***** RECORDED INFORMATION

Lemma event_at_update (s : sse) (p q : event_ptr) (f : sse_event -> sse_event) :
  sse_ok s -> ptr_ok p -> ptr_ok q ->
  event_at (event_update s p f) q = if decide (p = q) then f (event_at s q) else event_at s q.
Proof.
  intros Hok Hp Hq. destruct p as [key hart i|key i], q as [key' hart' j|key' j]; cbn in Hp, Hq.
  - destruct Hp as (Hk & Hh & Hi), Hq as (Hk' & Hh' & Hj). unfold event_at, event_update.
    rewrite sse_hart_at_update by done. destruct (sse_hart_lookup s key' hart' Hok Hk' Hh') as (_ & Hlen & _).
    destruct (decide (key = key' /\ hart = hart')) as [[-> ->]|Hne].
    + unfold field_update; cbn. case_decide as Hd.
      * injection Hd as ->. rewrite list_lookup_alter_eq.
        destruct (lookup_lt_is_Some_2 (sh_local (sse_hart_at s key' hart')) (Z.to_nat j)) as [e ->]; [lia|done].
      * rewrite list_lookup_alter_ne; [done|]. intros ?. apply Hd. f_equal. lia.
    + case_decide as Hd; [|done]. injection Hd as -> ->. tauto.
  - rewrite decide_False by done. done.
  - rewrite decide_False by done. done.
  - destruct Hp as (Hk & Hi), Hq as (Hk' & Hj). unfold event_at, event_update, sse_domain_update, field_update. cbn.
    destruct (sse_domain_lookup s key' Hok Hk') as (d & Hd & Hlen & _).
    destruct (decide (key = key')) as [->|Hne].
    + rewrite list_lookup_alter_eq, Hd. cbn. case_decide as Hd'.
      * injection Hd' as ->. rewrite list_lookup_alter_eq.
        destruct (lookup_lt_is_Some_2 (sd_global d) (Z.to_nat j)) as [e ->]; [lia|done].
      * rewrite list_lookup_alter_ne; [done|]. intros ?. apply Hd'. f_equal. lia.
    + rewrite list_lookup_alter_ne by lia. rewrite decide_False; [done|]. congruence.
Qed.

Lemma kick_at_set (s : sse) (h v h' : Z) :
  sse_ok s -> 0 <= h < table -> 0 <= h' < table ->
  kick_at (kick_set s h v) h' = if decide (h = h') then v else kick_at s h'.
Proof.
  intros Hok Hh Hh'. unfold kick_at, kick_set, field_update. cbn. pose proof (ok_kick s Hok). case_decide as Hd.
  - subst h'. rewrite list_lookup_insert_eq by lia. done.
  - rewrite list_lookup_insert_ne by lia. done.
Qed.

(** ** Moves *)

(** From [s] to [s'] by steps of an operation of domain [key]: the state
    stays well-formed; no hart's kick is taken back; an event that is due
    was due on the same hart before, or that hart has been kicked (but for
    the event [x] the operation is at work on, which has yet to be); and
    the events and masks of the other domains are as they were. *)
Definition moves (x : option event_ptr) (key : Z) (s s' : sse) : Prop :=
  sse_ok s ->
  sse_ok s' /\
  (forall h, 0 <= h < table -> kick_at s h <> 0 -> kick_at s' h <> 0) /\
  (forall p, ptr_ok p -> x <> Some p -> due (event_at s' p) = true ->
     (due (event_at s p) = true /\ ev_hart (event_at s p) = ev_hart (event_at s' p)) \/
     kick_at s' (ev_hart (event_at s' p)) <> 0) /\
  (forall p, ptr_ok p -> ptr_key p <> key -> event_at s' p = event_at s p) /\
  (forall key' h, 0 <= key' < n -> 0 <= h < table -> key' <> key ->
     sh_unmasked (sse_hart_at s' key' h) = sh_unmasked (sse_hart_at s key' h)).

Lemma moves_refl (x : option event_ptr) (key : Z) (s : sse) : moves x key s s.
Proof. intros Hok. split_and!; auto. Qed.

Lemma moves_trans (x : option event_ptr) (key : Z) (s s1 s2 : sse) :
  moves x key s s1 -> moves x key s1 s2 -> moves x key s s2.
Proof.
  intros H1 H2 Hok. destruct (H1 Hok) as (Hok1 & Hk1 & Hd1 & Ho1 & Hm1).
  destruct (H2 Hok1) as (Hok2 & Hk2 & Hd2 & Ho2 & Hm2). split_and!; auto.
  - intros p Hp Hx Hdue. destruct (Hd2 p Hp Hx Hdue) as [[Hdue1 Eh]|Hk]; [|by right].
    destruct (Hd1 p Hp Hx Hdue1) as [[Hdue0 Eh0]|Hk].
    + left. split; [done|congruence].
    + right. rewrite <- Eh. apply Hk2; [|done]. apply (event_at_ok s1 p Hok1 Hp).
  - intros p Hp Hkey. rewrite Ho2 by done. by apply Ho1.
  - intros key' h ? ? ?. rewrite Hm2 by done. by apply Hm1.
Qed.

Lemma moves_weaken (x : option event_ptr) (key : Z) (s s' : sse) : moves None key s s' -> moves x key s s'.
Proof. intros H Hok. destruct (H Hok) as (? & ? & Hd & ? & ?). split_and!; auto. Qed.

**********

EXERCISE OBJECTIVE: From the data above, return every line from the line that has "Lemma kick_at_set (s" up to and including the line that has "(forall p, ptr_ok p -> x", exactly.

WRITTEN RESPONSE:
Lemma kick_at_set (s : sse) (h v h' : Z) :
  sse_ok s -> 0 <= h < table -> 0 <= h' < table ->
  kick_at (kick_set s h v) h' = if decide (h = h') then v else kick_at s h'.
Proof.
  intros Hok Hh Hh'. unfold kick_at, kick_set, field_update. cbn. pose proof (ok_kick s Hok). case_decide as Hd.
  - subst h'. rewrite list_lookup_insert_eq by lia. done.
  - rewrite list_lookup_insert_ne by lia. done.
Qed.

(** ** Moves *)

(** From [s] to [s'] by steps of an operation of domain [key]: the state
    stays well-formed; no hart's kick is taken back; an event that is due
    was due on the same hart before, or that hart has been kicked (but for
    the event [x] the operation is at work on, which has yet to be); and
    the events and masks of the other domains are as they were. *)
Definition moves (x : option event_ptr) (key : Z) (s s' : sse) : Prop :=
  sse_ok s ->
  sse_ok s' /\
  (forall h, 0 <= h < table -> kick_at s h <> 0 -> kick_at s' h <> 0) /\
  (forall p, ptr_ok p -> x <> Some p -> due (event_at s' p) = true ->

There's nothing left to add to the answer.